Sur la Costa Brava, qui signifie « côte sauvage », ce n’est plus l’âme de Gaudí qui flotte dans l’atmosphère, mais celles de Chagall et de Dalí. Le premier vécut dans la maison-musée de Tossa et le second offrit à son épouse le château médiéval de Pubol. Lloret de Mar, San Felíu de Guixols, Begur… Ces anciens villages de pêcheurs dépaysent les citadins en mal de nature. Le dernier fait figure de perle de la côte avec ses calanques et sa plage, souvent citée parmi les plus belles de la Costa Brava. Et les maisons anciennes y ont gardé du cachet. Comme cette demeure coloniale du vieux Begur, datant de 1860 et entièrement restaurée dans son jus d’origine. « C’est un monument, dont les fresques d’époque évoquent l’émigration des Catalans en Amérique centrale, relève Xavier Attal, directeur de l’agence Immo Best International. Je m’attends à voir un couple d’amoureux s’emparer de ce lieu romantique. » D’après Jesús González Mas, la Costa Brava se partage en deux : le nord et ses villages paisibles qu’affectionnent les Français, et le sud, plus festif, recherché par les Russes. Si la communauté française apprécie les maisons méditerranéennes toutes blanches ou avec des briques, les Russes optent plutôt pour les formes contemporaines plus audacieuses. Le « pied dans l’eau », c’est-à-dire avec accès privé sur la plage, demeure une denrée précieuse.
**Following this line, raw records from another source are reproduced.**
(** C4 as stated fails when the clock is set back during the call. The
    token expires at 1100 s and 900 s are asked for. The clock reads 201 s
    for the comparison (899 s are left, less than 900 s) and 100 s for the
    replacement: the token is accepted with a duration of 1000 s, more
    than was asked for and more than was left at the comparison. *)
Lemma Validate_clock_set_back_counterexample :
  let s := fx_state dep_backwards (Some fx_url) fx_known_keys in
  let s2 := snd (parse_with_retry dep_backwards "RS256" s) in
  let d := fst (clamp_duration dep_backwards 1100 (900 * Second) s2) in
  fst (Validate dep_backwards "RS256" "900" s) = Ok fx_claims
  /\ expToInt64 (float_indef dep_backwards)
       (default VNil (fx_claims !! "exp")) = inr 1100
  /\ GetDefaultExpiration "900" = inr (900 * Second)
  /\ Time_Sub (time_Unix 1100) (clock dep_backwards (ticks s2)) = 899 * Second
  /\ d = 1000 * Second
  /\ ~ d <= 900 * Second
  /\ ~ d <= Time_Sub (time_Unix 1100) (clock dep_backwards (ticks s2)).
Proof.
  cbv zeta.
  assert (fst (clamp_duration dep_backwards 1100 (900 * Second)
                 (snd (parse_with_retry dep_backwards "RS256"
                         (fx_state dep_backwards (Some fx_url) fx_known_keys))))
          = 1000 * Second) as Hd by (vm_compute; reflexivity).
  assert (Time_Sub (time_Unix 1100)
            (clock dep_backwards
               (ticks (snd (parse_with_retry dep_backwards "RS256"
                              (fx_state dep_backwards (Some fx_url)
                                        fx_known_keys)))))
          = 899 * Second) as Hrem by (vm_compute; reflexivity).
  split; [vm_compute; reflexivity |].
  split; [vm_compute; reflexivity |].
  split; [vm_compute; reflexivity |].
  split; [exact Hrem |].
  split; [exact Hd |].
  rewrite Hd, Hrem. unfold Second. split; lia.
Qed.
Pour sa part, Sotheby’s International n’en a que deux en vente en ce moment à des prix allant de 7 à 8 millions.

Le domaine privé, clos et gardienné 24 heures sur 24 à la mode de Sperone, en Corse, n’est pas encore familier de la côte catalane, mais il commence à percer, Comme à Aiguablava, près de Begur. Ou à proximité de Gerone, dans un resort dédié au golf développé par PGA Catalunya. Le propriétaire, l’entrepreneur irlandais Denis O’Brien, un fou de golf, met en vente des parcelles à partir de 365 000 euros. Bénéficiant d’une architecture très moderne, la villa de luxe, avec maisontémoin, s’enlève pour 695000 à 2,3 millions. Un tapis vert coté, « premier d’Espagne et troisième d’Europe », commente le promoteur. Comme chaque année en mai, le parcours accueillera le Spanish Open.Finalement, la crise a eu des bons côtés en Catalogne. Les prix ont retrouvé un certain réalisme. Le marché semble plus sain, mais pour combien de temps encore ?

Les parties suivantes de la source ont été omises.